=== Section Start ===

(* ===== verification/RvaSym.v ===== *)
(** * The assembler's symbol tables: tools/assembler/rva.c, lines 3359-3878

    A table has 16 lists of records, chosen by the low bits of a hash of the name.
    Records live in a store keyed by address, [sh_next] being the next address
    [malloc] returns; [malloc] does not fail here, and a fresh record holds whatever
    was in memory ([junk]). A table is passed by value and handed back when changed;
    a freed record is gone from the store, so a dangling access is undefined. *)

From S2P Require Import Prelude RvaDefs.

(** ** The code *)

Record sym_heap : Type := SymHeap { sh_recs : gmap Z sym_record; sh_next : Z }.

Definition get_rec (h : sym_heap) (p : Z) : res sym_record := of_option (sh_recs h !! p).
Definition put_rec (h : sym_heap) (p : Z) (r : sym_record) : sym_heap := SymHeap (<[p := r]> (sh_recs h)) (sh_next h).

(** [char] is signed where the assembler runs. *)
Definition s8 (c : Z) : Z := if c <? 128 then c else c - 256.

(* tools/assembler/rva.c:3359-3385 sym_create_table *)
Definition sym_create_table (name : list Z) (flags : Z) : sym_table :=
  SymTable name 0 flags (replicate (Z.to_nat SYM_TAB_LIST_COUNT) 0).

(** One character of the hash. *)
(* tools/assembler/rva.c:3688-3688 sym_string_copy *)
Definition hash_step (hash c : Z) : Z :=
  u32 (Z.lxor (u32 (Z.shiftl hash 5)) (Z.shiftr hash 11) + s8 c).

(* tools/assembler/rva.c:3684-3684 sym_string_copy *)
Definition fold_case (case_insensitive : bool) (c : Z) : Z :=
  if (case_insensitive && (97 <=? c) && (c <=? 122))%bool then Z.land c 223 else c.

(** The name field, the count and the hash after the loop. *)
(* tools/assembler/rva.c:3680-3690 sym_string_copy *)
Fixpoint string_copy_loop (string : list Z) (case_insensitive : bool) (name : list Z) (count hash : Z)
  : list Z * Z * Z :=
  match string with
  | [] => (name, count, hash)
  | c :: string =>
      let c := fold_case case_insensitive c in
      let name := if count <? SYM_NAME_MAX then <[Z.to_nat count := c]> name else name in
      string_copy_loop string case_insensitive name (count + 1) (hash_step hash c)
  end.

=== Section End ===

**Exercise goal:** The required output is the stretch of entries above from the line containing "(** [char] is" through the line containing "let name := if", reproduced exactly.

**Finished task:**
(** [char] is signed where the assembler runs. *)
Definition s8 (c : Z) : Z := if c <? 128 then c else c - 256.

(* tools/assembler/rva.c:3359-3385 sym_create_table *)
Definition sym_create_table (name : list Z) (flags : Z) : sym_table :=
  SymTable name 0 flags (replicate (Z.to_nat SYM_TAB_LIST_COUNT) 0).

(** One character of the hash. *)
(* tools/assembler/rva.c:3688-3688 sym_string_copy *)
Definition hash_step (hash c : Z) : Z :=
  u32 (Z.lxor (u32 (Z.shiftl hash 5)) (Z.shiftr hash 11) + s8 c).

(* tools/assembler/rva.c:3684-3684 sym_string_copy *)
Definition fold_case (case_insensitive : bool) (c : Z) : Z :=
  if (case_insensitive && (97 <=? c) && (c <=? 122))%bool then Z.land c 223 else c.

(** The name field, the count and the hash after the loop. *)
(* tools/assembler/rva.c:3680-3690 sym_string_copy *)
Fixpoint string_copy_loop (string : list Z) (case_insensitive : bool) (name : list Z) (count hash : Z)
  : list Z * Z * Z :=
  match string with
  | [] => (name, count, hash)
  | c :: string =>
      let c := fold_case case_insensitive c in
      let name := if count <? SYM_NAME_MAX then <[Z.to_nat count := c]> name else name in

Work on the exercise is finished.